Ähnlich wie bei diesem ORF-Archiv-Kleinod aus den 70er-Jahren ließ die Bierpreiserhöhung die Wogen hochgehen. Ein Aufschrei in sozialen Medien und ein Boykottaufruf waren die Folge. Ob sich der allgemeine Aktivismus in den Finanzbüchern der Stonegate Pub Company niederschlägt, lässt sich nicht genau sagen, aber einer Presseaussendung der britischen Gewerkschaft GMB zufolge sind über 4.500 Stonegate-Standorte aktuell von einer Schließung bedroht.

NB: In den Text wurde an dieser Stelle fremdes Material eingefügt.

Definition with_primary (x : Screen.Screen MC) t : Terminal :=
  mk_terminal x (_alternateScreen t) (_hostWritableStatusLineScreen t) (_indicatorStatusScreen t)
    (_currentScreen t) (_mainScreenMargin t) (_hostWritableScreenMargin t) (_indicatorScreenMargin t) (_modes t)
    (_tabs t) (_settings t) (_ptyPageSize t) (_currentScreenType t) (_statusDisplayType t)
    (_savedStatusDisplayType t) (_activeStatusDisplay t) (_inputGenerator t) (_supportedVTSequences t)
    (_renderBufferUpdateEnabled t) (_usePrivateColorRegisters t) (_mousePosition t) (_viCursorPosition t)
    (_palettes t) (_titles t) (_events t).
Definition with_alternate (x : Screen.Screen MC) t : Terminal :=
  mk_terminal (_primaryScreen t) x (_hostWritableStatusLineScreen t) (_indicatorStatusScreen t)
    (_currentScreen t) (_mainScreenMargin t) (_hostWritableScreenMargin t) (_indicatorScreenMargin t) (_modes t)
    (_tabs t) (_settings t) (_ptyPageSize t) (_currentScreenType t) (_statusDisplayType t)
    (_savedStatusDisplayType t) (_activeStatusDisplay t) (_inputGenerator t) (_supportedVTSequences t)
    (_renderBufferUpdateEnabled t) (_usePrivateColorRegisters t) (_mousePosition t) (_viCursorPosition t)
    (_palettes t) (_titles t) (_events t).
Definition with_hostWritable (x : Screen.Screen SC) t : Terminal :=
  mk_terminal (_primaryScreen t) (_alternateScreen t) x (_indicatorStatusScreen t) (_currentScreen t)
    (_mainScreenMargin t) (_hostWritableScreenMargin t) (_indicatorScreenMargin t) (_modes t) (_tabs t)
    (_settings t) (_ptyPageSize t) (_currentScreenType t) (_statusDisplayType t) (_savedStatusDisplayType t)
    (_activeStatusDisplay t) (_inputGenerator t) (_supportedVTSequences t) (_renderBufferUpdateEnabled t)
    (_usePrivateColorRegisters t) (_mousePosition t) (_viCursorPosition t) (_palettes t) (_titles t) (_events t).
Definition with_indicator (x : Screen.Screen SC) t : Terminal :=
  mk_terminal (_primaryScreen t) (_alternateScreen t) (_hostWritableStatusLineScreen t) x (_currentScreen t)
    (_mainScreenMargin t) (_hostWritableScreenMargin t) (_indicatorScreenMargin t) (_modes t) (_tabs t)
    (_settings t) (_ptyPageSize t) (_currentScreenType t) (_statusDisplayType t) (_savedStatusDisplayType t)
    (_activeStatusDisplay t) (_inputGenerator t) (_supportedVTSequences t) (_renderBufferUpdateEnabled t)
    (_usePrivateColorRegisters t) (_mousePosition t) (_viCursorPosition t) (_palettes t) (_titles t) (_events t).
Definition with_current (x : ScreenRef) t : Terminal :=
  mk_terminal (_primaryScreen t) (_alternateScreen t) (_hostWritableStatusLineScreen t)
    (_indicatorStatusScreen t) x (_mainScreenMargin t) (_hostWritableScreenMargin t) (_indicatorScreenMargin t)
    (_modes t) (_tabs t) (_settings t) (_ptyPageSize t) (_currentScreenType t) (_statusDisplayType t)
    (_savedStatusDisplayType t) (_activeStatusDisplay t) (_inputGenerator t) (_supportedVTSequences t)
    (_renderBufferUpdateEnabled t) (_usePrivateColorRegisters t) (_mousePosition t) (_viCursorPosition t)
    (_palettes t) (_titles t) (_events t).
Definition with_mainMargin (x : Margin) t : Terminal :=
  mk_terminal (_primaryScreen t) (_alternateScreen t) (_hostWritableStatusLineScreen t)
    (_indicatorStatusScreen t) (_currentScreen t) x (_hostWritableScreenMargin t) (_indicatorScreenMargin t)
    (_modes t) (_tabs t) (_settings t) (_ptyPageSize t) (_currentScreenType t) (_statusDisplayType t)
    (_savedStatusDisplayType t) (_activeStatusDisplay t) (_inputGenerator t) (_supportedVTSequences t)
    (_renderBufferUpdateEnabled t) (_usePrivateColorRegisters t) (_mousePosition t) (_viCursorPosition t)
    (_palettes t) (_titles t) (_events t).
Definition with_hostMargin (x : Margin) t : Terminal :=
  mk_terminal (_primaryScreen t) (_alternateScreen t) (_hostWritableStatusLineScreen t)
    (_indicatorStatusScreen t) (_currentScreen t) (_mainScreenMargin t) x (_indicatorScreenMargin t) (_modes t)
    (_tabs t) (_settings t) (_ptyPageSize t) (_currentScreenType t) (_statusDisplayType t)
    (_savedStatusDisplayType t) (_activeStatusDisplay t) (_inputGenerator t) (_supportedVTSequences t)
    (_renderBufferUpdateEnabled t) (_usePrivateColorRegisters t) (_mousePosition t) (_viCursorPosition t)
    (_palettes t) (_titles t) (_events t).
Definition with_indicatorMargin (x : Margin) t : Terminal :=
  mk_terminal (_primaryScreen t) (_alternateScreen t) (_hostWritableStatusLineScreen t)
    (_indicatorStatusScreen t) (_currentScreen t) (_mainScreenMargin t) (_hostWritableScreenMargin t) x (_modes
    t) (_tabs t) (_settings t) (_ptyPageSize t) (_currentScreenType t) (_statusDisplayType t)
    (_savedStatusDisplayType t) (_activeStatusDisplay t) (_inputGenerator t) (_supportedVTSequences t)
    (_renderBufferUpdateEnabled t) (_usePrivateColorRegisters t) (_mousePosition t) (_viCursorPosition t)
    (_palettes t) (_titles t) (_events t).
Definition with_modes (x : Modes) t : Terminal :=
  mk_terminal (_primaryScreen t) (_alternateScreen t) (_hostWritableStatusLineScreen t)
    (_indicatorStatusScreen t) (_currentScreen t) (_mainScreenMargin t) (_hostWritableScreenMargin t)
    (_indicatorScreenMargin t) x (_tabs t) (_settings t) (_ptyPageSize t) (_currentScreenType t)
    (_statusDisplayType t) (_savedStatusDisplayType t) (_activeStatusDisplay t) (_inputGenerator t)
    (_supportedVTSequences t) (_renderBufferUpdateEnabled t) (_usePrivateColorRegisters t) (_mousePosition t)
    (_viCursorPosition t) (_palettes t) (_titles t) (_events t).
Definition with_tabs (x : list Z) t : Terminal :=
  mk_terminal (_primaryScreen t) (_alternateScreen t) (_hostWritableStatusLineScreen t)
    (_indicatorStatusScreen t) (_currentScreen t) (_mainScreenMargin t) (_hostWritableScreenMargin t)
    (_indicatorScreenMargin t) (_modes t) x (_settings t) (_ptyPageSize t) (_currentScreenType t)
    (_statusDisplayType t) (_savedStatusDisplayType t) (_activeStatusDisplay t) (_inputGenerator t)
    (_supportedVTSequences t) (_renderBufferUpdateEnabled t) (_usePrivateColorRegisters t) (_mousePosition t)
    (_viCursorPosition t) (_palettes t) (_titles t) (_events t).
Definition with_settings (x : Settings) t : Terminal :=
  mk_terminal (_primaryScreen t) (_alternateScreen t) (_hostWritableStatusLineScreen t)
    (_indicatorStatusScreen t) (_currentScreen t) (_mainScreenMargin t) (_hostWritableScreenMargin t)
    (_indicatorScreenMargin t) (_modes t) (_tabs t) x (_ptyPageSize t) (_currentScreenType t)
    (_statusDisplayType t) (_savedStatusDisplayType t) (_activeStatusDisplay t) (_inputGenerator t)
    (_supportedVTSequences t) (_renderBufferUpdateEnabled t) (_usePrivateColorRegisters t) (_mousePosition t)
    (_viCursorPosition t) (_palettes t) (_titles t) (_events t).
Definition with_ptyPageSize (x : PageSize) t : Terminal :=
  mk_terminal (_primaryScreen t) (_alternateScreen t) (_hostWritableStatusLineScreen t)
    (_indicatorStatusScreen t) (_currentScreen t) (_mainScreenMargin t) (_hostWritableScreenMargin t)
    (_indicatorScreenMargin t) (_modes t) (_tabs t) (_settings t) x (_currentScreenType t) (_statusDisplayType
    t) (_savedStatusDisplayType t) (_activeStatusDisplay t) (_inputGenerator t) (_supportedVTSequences t)
    (_renderBufferUpdateEnabled t) (_usePrivateColorRegisters t) (_mousePosition t) (_viCursorPosition t)
    (_palettes t) (_titles t) (_events t).
Definition with_screenType (x : ScreenType) t : Terminal :=
  mk_terminal (_primaryScreen t) (_alternateScreen t) (_hostWritableStatusLineScreen t)
    (_indicatorStatusScreen t) (_currentScreen t) (_mainScreenMargin t) (_hostWritableScreenMargin t)
    (_indicatorScreenMargin t) (_modes t) (_tabs t) (_settings t) (_ptyPageSize t) x (_statusDisplayType t)
    (_savedStatusDisplayType t) (_activeStatusDisplay t) (_inputGenerator t) (_supportedVTSequences t)
    (_renderBufferUpdateEnabled t) (_usePrivateColorRegisters t) (_mousePosition t) (_viCursorPosition t)
    (_palettes t) (_titles t) (_events t).
Definition with_statusDisplayType (x : StatusDisplayType) t : Terminal :=
  mk_terminal (_primaryScreen t) (_alternateScreen t) (_hostWritableStatusLineScreen t)
    (_indicatorStatusScreen t) (_currentScreen t) (_mainScreenMargin t) (_hostWritableScreenMargin t)
    (_indicatorScreenMargin t) (_modes t) (_tabs t) (_settings t) (_ptyPageSize t) (_currentScreenType t) x
    (_savedStatusDisplayType t) (_activeStatusDisplay t) (_inputGenerator t) (_supportedVTSequences t)
    (_renderBufferUpdateEnabled t) (_usePrivateColorRegisters t) (_mousePosition t) (_viCursorPosition t)
    (_palettes t) (_titles t) (_events t).
Definition with_savedStatusDisplayType (x : option StatusDisplayType) t : Terminal :=
  mk_terminal (_primaryScreen t) (_alternateScreen t) (_hostWritableStatusLineScreen t)
    (_indicatorStatusScreen t) (_currentScreen t) (_mainScreenMargin t) (_hostWritableScreenMargin t)
    (_indicatorScreenMargin t) (_modes t) (_tabs t) (_settings t) (_ptyPageSize t) (_currentScreenType t)
    (_statusDisplayType t) x (_activeStatusDisplay t) (_inputGenerator t) (_supportedVTSequences t)
    (_renderBufferUpdateEnabled t) (_usePrivateColorRegisters t) (_mousePosition t) (_viCursorPosition t)
    (_palettes t) (_titles t) (_events t).
Definition with_activeStatusDisplay (x : ActiveStatusDisplay) t : Terminal :=
  mk_terminal (_primaryScreen t) (_alternateScreen t) (_hostWritableStatusLineScreen t)
    (_indicatorStatusScreen t) (_currentScreen t) (_mainScreenMargin t) (_hostWritableScreenMargin t)
    (_indicatorScreenMargin t) (_modes t) (_tabs t) (_settings t) (_ptyPageSize t) (_currentScreenType t)
    (_statusDisplayType t) (_savedStatusDisplayType t) x (_inputGenerator t) (_supportedVTSequences t)
    (_renderBufferUpdateEnabled t) (_usePrivateColorRegisters t) (_mousePosition t) (_viCursorPosition t)
    (_palettes t) (_titles t) (_events t).
Definition with_inputGenerator (x : InputGenerator) t : Terminal :=
  mk_terminal (_primaryScreen t) (_alternateScreen t) (_hostWritableStatusLineScreen t)
    (_indicatorStatusScreen t) (_currentScreen t) (_mainScreenMargin t) (_hostWritableScreenMargin t)
    (_indicatorScreenMargin t) (_modes t) (_tabs t) (_settings t) (_ptyPageSize t) (_currentScreenType t)
    (_statusDisplayType t) (_savedStatusDisplayType t) (_activeStatusDisplay t) x (_supportedVTSequences t)
    (_renderBufferUpdateEnabled t) (_usePrivateColorRegisters t) (_mousePosition t) (_viCursorPosition t)
    (_palettes t) (_titles t) (_events t).
Definition with_sequences (x : SupportedSequences) t : Terminal :=
  mk_terminal (_primaryScreen t) (_alternateScreen t) (_hostWritableStatusLineScreen t)
    (_indicatorStatusScreen t) (_currentScreen t) (_mainScreenMargin t) (_hostWritableScreenMargin t)
    (_indicatorScreenMargin t) (_modes t) (_tabs t) (_settings t) (_ptyPageSize t) (_currentScreenType t)
    (_statusDisplayType t) (_savedStatusDisplayType t) (_activeStatusDisplay t) (_inputGenerator t) x
    (_renderBufferUpdateEnabled t) (_usePrivateColorRegisters t) (_mousePosition t) (_viCursorPosition t)
    (_palettes t) (_titles t) (_events t).
Definition with_renderBuffer (x : bool) t : Terminal :=
  mk_terminal (_primaryScreen t) (_alternateScreen t) (_hostWritableStatusLineScreen t)
    (_indicatorStatusScreen t) (_currentScreen t) (_mainScreenMargin t) (_hostWritableScreenMargin t)
    (_indicatorScreenMargin t) (_modes t) (_tabs t) (_settings t) (_ptyPageSize t) (_currentScreenType t)
    (_statusDisplayType t) (_savedStatusDisplayType t) (_activeStatusDisplay t) (_inputGenerator t)
    (_supportedVTSequences t) x (_usePrivateColorRegisters t) (_mousePosition t) (_viCursorPosition t)
    (_palettes t) (_titles t) (_events t).
Definition with_privateRegisters (x : bool) t : Terminal :=
  mk_terminal (_primaryScreen t) (_alternateScreen t) (_hostWritableStatusLineScreen t)
    (_indicatorStatusScreen t) (_currentScreen t) (_mainScreenMargin t) (_hostWritableScreenMargin t)
    (_indicatorScreenMargin t) (_modes t) (_tabs t) (_settings t) (_ptyPageSize t) (_currentScreenType t)
    (_statusDisplayType t) (_savedStatusDisplayType t) (_activeStatusDisplay t) (_inputGenerator t)
    (_supportedVTSequences t) (_renderBufferUpdateEnabled t) x (_mousePosition t) (_viCursorPosition t)
    (_palettes t) (_titles t) (_events t).
Definition with_mousePosition (x : CellLocation) t : Terminal :=
  mk_terminal (_primaryScreen t) (_alternateScreen t) (_hostWritableStatusLineScreen t)
    (_indicatorStatusScreen t) (_currentScreen t) (_mainScreenMargin t) (_hostWritableScreenMargin t)
    (_indicatorScreenMargin t) (_modes t) (_tabs t) (_settings t) (_ptyPageSize t) (_currentScreenType t)
    (_statusDisplayType t) (_savedStatusDisplayType t) (_activeStatusDisplay t) (_inputGenerator t)
    (_supportedVTSequences t) (_renderBufferUpdateEnabled t) (_usePrivateColorRegisters t) x (_viCursorPosition
    t) (_palettes t) (_titles t) (_events t).
Definition with_viCursor (x : CellLocation) t : Terminal :=
  mk_terminal (_primaryScreen t) (_alternateScreen t) (_hostWritableStatusLineScreen t)
    (_indicatorStatusScreen t) (_currentScreen t) (_mainScreenMargin t) (_hostWritableScreenMargin t)
    (_indicatorScreenMargin t) (_modes t) (_tabs t) (_settings t) (_ptyPageSize t) (_currentScreenType t)
    (_statusDisplayType t) (_savedStatusDisplayType t) (_activeStatusDisplay t) (_inputGenerator t)
    (_supportedVTSequences t) (_renderBufferUpdateEnabled t) (_usePrivateColorRegisters t) (_mousePosition t) x
    (_palettes t) (_titles t) (_events t).
Definition with_palettes (x : Palettes) t : Terminal :=
  mk_terminal (_primaryScreen t) (_alternateScreen t) (_hostWritableStatusLineScreen t)
    (_indicatorStatusScreen t) (_currentScreen t) (_mainScreenMargin t) (_hostWritableScreenMargin t)
    (_indicatorScreenMargin t) (_modes t) (_tabs t) (_settings t) (_ptyPageSize t) (_currentScreenType t)
    (_statusDisplayType t) (_savedStatusDisplayType t) (_activeStatusDisplay t) (_inputGenerator t)
    (_supportedVTSequences t) (_renderBufferUpdateEnabled t) (_usePrivateColorRegisters t) (_mousePosition t)
    (_viCursorPosition t) x (_titles t) (_events t).
Definition with_titles (x : Titles) t : Terminal :=
  mk_terminal (_primaryScreen t) (_alternateScreen t) (_hostWritableStatusLineScreen t)
    (_indicatorStatusScreen t) (_currentScreen t) (_mainScreenMargin t) (_hostWritableScreenMargin t)
    (_indicatorScreenMargin t) (_modes t) (_tabs t) (_settings t) (_ptyPageSize t) (_currentScreenType t)
    (_statusDisplayType t) (_savedStatusDisplayType t) (_activeStatusDisplay t) (_inputGenerator t)
    (_supportedVTSequences t) (_renderBufferUpdateEnabled t) (_usePrivateColorRegisters t) (_mousePosition t)
    (_viCursorPosition t) (_palettes t) x (_events t).
Definition with_events (x : list Event) t : Terminal :=
  mk_terminal (_primaryScreen t) (_alternateScreen t) (_hostWritableStatusLineScreen t)
    (_indicatorStatusScreen t) (_currentScreen t) (_mainScreenMargin t) (_hostWritableScreenMargin t)
    (_indicatorScreenMargin t) (_modes t) (_tabs t) (_settings t) (_ptyPageSize t) (_currentScreenType t)
    (_statusDisplayType t) (_savedStatusDisplayType t) (_activeStatusDisplay t) (_inputGenerator t)
    (_supportedVTSequences t) (_renderBufferUpdateEnabled t) (_usePrivateColorRegisters t) (_mousePosition t)
    (_viCursorPosition t) (_palettes t) (_titles t) x.
Definition findMarkerUpwards (startLine : Z) : option Z :=
  if history_lines =? 0 then None
  else if startLine <=? - history_lines then None
  else
    let startLine := Z.min startLine (screen_lines - 1) in
    first_marked (reverse (seqZ (- history_lines) (startLine + history_lines))).

Definition findMarkerDownwards (startLine : Z) : option Z :=
  if history_lines =? 0 then None
  else
    let top := clamp startLine (- history_lines) (screen_lines - 1) in
    let bottom := 0 in
    first_marked (seqZ (top + 1) (bottom - top)).

Definition scrollMarkUp v : bool * Viewport :=
  if scrollingDisabled then (false, v)
  else match findMarkerUpwards (- _scrollOffset v) with
       | Some newScrollOffset => scrollTo (- newScrollOffset) v
       | None => (false, v)
       end.

Definition scrollMarkDown v : bool * Viewport :=
  if scrollingDisabled then (false, v)
  else match findMarkerDownwards (- _scrollOffset v) with
       | Some newScrollOffset => scrollTo (- newScrollOffset) v
       | None => forceScrollToBottom v
       end.

(** ** The invariant, over every operation *)

Definition viewport_ok v : Prop :=
  0 <= _scrollOffset v <= history_lines /\ (isAlternateScreen = true -> _scrollOffset v = 0).

Inductive viewport_op :=
  | ScrollUp (n : Z) | ScrollDown (n : Z) | ScrollToTop | ScrollToBottom | ForceScrollToBottom
  | ScrollTo (offset : Z) | ScrollMarkUp | ScrollMarkDown
  | MakeVisible (l : Z) | MakeVisibleWithinSafeArea (l : Z) | MakeVisibleWithin (l padding : Z).
Definition MotionMappings : list (list Z * ViMotion) :=
  [(bytes "$", LineEnd); (bytes "%", ParenthesisMatching); (bytes "0", LineBegin); (bytes "<BS>", CharLeft);
   (bytes "<NL>", LineDown); (bytes "<Down>", LineDown); (bytes "<End>", LineEnd); (bytes "<Home>", LineBegin);
   (bytes "<Left>", CharLeft); (bytes "<PageDown>", PageDown); (bytes "<PageUp>", PageUp);
   (bytes "<Right>", CharRight); (bytes "<Space>", CharRight); (bytes "<Up>", LineUp); (bytes "B", BigWordBackward);
   (bytes "C-D", PageDown); (bytes "C-U", PageUp); (bytes "E", BigWordEndForward); (bytes "G", FileEnd);
   (bytes "H", PageTop); (bytes "L", PageBottom); (bytes "M", LinesCenter); (bytes "N", SearchResultBackward);
   (bytes "W", BigWordForward); (bytes "[[", GlobalCurlyOpenUp); (bytes "[]", GlobalCurlyCloseUp);
   (bytes "[m", LineMarkUp); (bytes "][", GlobalCurlyCloseDown); (bytes "]]", GlobalCurlyOpenDown);
   (bytes "]m", LineMarkDown); (bytes "^", LineTextBegin); (bytes "b", WordBackward); (bytes "e", WordEndForward);
   (bytes "gg", FileBegin); (bytes "h", CharLeft); (bytes "j", LineDown); (bytes "k", LineUp);
   (bytes "l", CharRight); (bytes "n", SearchResultForward); (bytes "w", WordForward);
   (bytes "{", ParagraphBackward); (bytes "|", ScreenColumn); (bytes "}", ParagraphForward);
   (bytes "''", JumpToLastJumpPoint); (bytes "``", JumpToLastJumpPoint); (bytes "C-O", JumpToMarkBackward);
   (bytes "C-I", JumpToMarkForward); (bytes "zz", CenterCursor)].

Definition TextObjectMappings : list (list Z * TextObject) :=
  [([0x22], DoubleQuotes); (bytes "m", LineMark); (bytes "(", RoundBrackets); (bytes ")", RoundBrackets);
   (bytes "<", AngleBrackets); (bytes ">", AngleBrackets); (bytes "W", BigWord); (bytes "[", SquareBrackets);
   (bytes "]", SquareBrackets); (bytes "'", SingleQuotes); (bytes "`", BackQuotes); (bytes "p", Paragraph);
   (bytes "w", Word); (bytes "{", CurlyBrackets); (bytes "}", CurlyBrackets)].

(** What both modes share. *)
Definition common_commands : list (list Z * Command) :=
  ((fun '(keys, m) => (keys, CMove m)) <$> MotionMappings) ++
  [(bytes "J", CScroll (-1) LineDown); (bytes "K", CScroll 1 LineUp);
   (bytes "C-E", CScroll (-1) LineDown); (bytes "C-Y", CScroll 1 LineUp);
   (bytes "t.", CMoveChar TillBeforeCharRight); (bytes "T.", CMoveChar TillAfterCharLeft);
   (bytes "f.", CMoveChar ToCharRight); (bytes "F.", CMoveChar ToCharLeft);
   (bytes ";", CMove RepeatCharMove); (bytes ",", CMove RepeatCharMoveReverse)].
Lemma vt_cell_total p : in_grid t p -> exists c, vt_cell t p = Some c.
Proof.
  intros [Hy Hx]. destruct (vt_line _ Hy) as (l & El & _ & (cells & Ec & Hlen) & _). unfold vt_cell. rewrite El.
  cbn [mbind option_bind]. rewrite Ec. cbn [mbind option_bind]. zbool. apply lookup_lt_is_Some_2. lia.
Qed.
Lemma vt_compare_total p ch : in_grid t p -> exists b, vt_compareCellTextAt t p ch = Some b.
Proof. intros Hp. destruct (vt_cell_total p Hp) as [c E]. unfold vt_compareCellTextAt. rewrite E. by eexists. Qed.
Lemma vt_class_total p : in_grid t p -> exists b, vt_class t p = Some b.
Proof. intros Hp. destruct (vt_cell_total p Hp) as [c E]. unfold vt_class, vt_cellTextAt. rewrite E. by eexists. Qed.
Lemma empty_total p : in_grid t p -> exists b, vt_isCellEmpty t p = Some b.
Proof.
  intros [Hy Hx]. destruct (vt_line _ Hy) as (l & El & Hs & (cells & Ec & Hlen) & _).
  unfold vt_isCellEmpty, cellEmptyAt. rewrite El. cbn [mbind option_bind].
  unfold line_size, inflatedBuffer in *. destruct (_buffer l) as [b|cs].
  - zbool. by eexists.
  - injection Ec as ->. zbool. destruct (lookup_lt_is_Some_2 cells (Z.to_nat (column p))) as [c ->]; [lia|]. by eexists.
Qed.
Lemma width_total p : in_grid t p -> exists w, vt_cellWidthAt t p = Some w.
Proof.
  intros [Hy Hx]. destruct (vt_line _ Hy) as (l & El & _ & (cells & Ec & Hlen) & _).
  unfold vt_cellWidthAt, cellWidthAt. rewrite El. cbn [mbind option_bind]. rewrite Ec. cbn [mbind option_bind]. zbool.
  destruct (lookup_lt_is_Some_2 cells (Z.to_nat (column p))) as [c ->]; [lia|]. by eexists.
Qed.
Lemma line_empty_total y : - vt_history t <= y < vt_lines t -> exists b, vt_isLineEmpty t y = Some b.
Proof. intros Hy. destruct (vt_line _ Hy) as (l & El & _). unfold vt_isLineEmpty. rewrite El. by eexists. Qed.
Lemma marked_total y : - vt_history t <= y < vt_lines t -> exists b, vt_isLineMarked t y = Some b.
Proof. intros Hy. destruct (vt_line _ Hy) as (l & El & _). unfold vt_isLineMarked. rewrite El. by eexists. Qed.
Lemma line_is_total ch y : - vt_history t <= y < vt_lines t -> exists b, line_is t ch y = Some b.
Proof. intros Hy. destruct (vt_line _ Hy) as (l & El & _). unfold line_is. rewrite El. by eexists. Qed.
Lemma delimited_total p : in_grid t p -> exists b, vt_wordDelimited t p = Some b.
Proof.
  intros [Hy Hx]. destruct (vt_line _ Hy) as (l & El & Hs & (cells & Ec & Hlen) & _).
  destruct Ht as [_ Hp _ _ _ _]. unfold vt_wordDelimited, cellEmptyOrContainsOneOf, grid_at, useCellAt.
  cbn [line column]. rewrite El. cbn [mbind option_bind]. rewrite Ec. cbn [mbind option_bind].
  rewrite <- Hp. fold (vt_columns t). zbool.
  destruct (lookup_lt_is_Some_2 cells (Z.to_nat (Z.min (Z.min (column p) (vt_columns t - 1)) (vt_columns t - 1)))) as [c ->]; [lia|].
  by eexists.
Qed.

Lemma rightmost_used_total cells n : (n < length cells)%nat -> exists k, rightmost_used cells n = Some k /\ (k <= n)%nat.
Proof.
  induction n as [|n IH]; intros Hn; cbn [rightmost_used]; [by exists O|].
  destruct (lookup_lt_is_Some_2 cells (S n)) as [c ->]; [lia|]. cbn [mbind option_bind].
  destruct (cell_empty c); [|by eexists]. destruct IH as (k & -> & Hk); [lia|]. exists k. split; [done|lia].
Qed.
Lemma rightmost_total y : - vt_history t <= y < vt_lines t ->
  exists x, getRightMostNonEmptyCellLocation t y = Some (mkLoc y x) /\ 0 <= x < vt_columns t.
Proof.
  intros Hy. destruct (vt_line _ Hy) as (l & El & Hs & (cells & Ec & Hlen) & Hu). destruct Ht as [_ Hp Hc _ _ _].
  unfold getRightMostNonEmptyCellLocation, rightMostNonEmptyAt. rewrite El. cbn [mbind option_bind].
  unfold line_empty, inflatedBuffer in *. destruct (_buffer l) as [b|cs].
  - destruct (bool_decide_reflect (text b = [])) as [|Hn]; (eexists; split; [done|]); [lia|]. apply Hu in Hn as ?. lia.
  - injection Ec as ->. rewrite <- Hp. fold (vt_columns t).
    destruct (rightmost_used_total cells (Z.to_nat (vt_columns t - 1))) as (k & -> & Hk); [lia|].
    cbn [mbind option_bind]. eexists. split; [done|]. lia.
Qed.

Pubs sind lebenswichtig für Briten. Diese Kundinnen warten sogar vor geschlossener Tür, bis das Lokal aufsperrt.

Wie sich Dynamic Pricing in den Verkaufspreisen von Firmen niederschlägt, ist durchaus unterschiedlich, doch haben alle eine Gemeinsamkeit: In den wenigsten Fällen bringen sie dem Kunden eine echte Preiserleichterung. Unternehmen wissen, zu welchen Zeiten sie die höchsten Profite verlangen können, und verstecken simple Preiserhöhungen mit Rabatten zu Zeiten, in denen kein Mensch ihre Dienste wahrnimmt. Das ist sicherlich nicht der schlechteste Marketing-Move der freien Wirtschaft, aber auch einer, dem mit einer gesunden Portion Skepsis entgegengetreten werden sollte. (Georg Dittlbacher, 9.3.2024)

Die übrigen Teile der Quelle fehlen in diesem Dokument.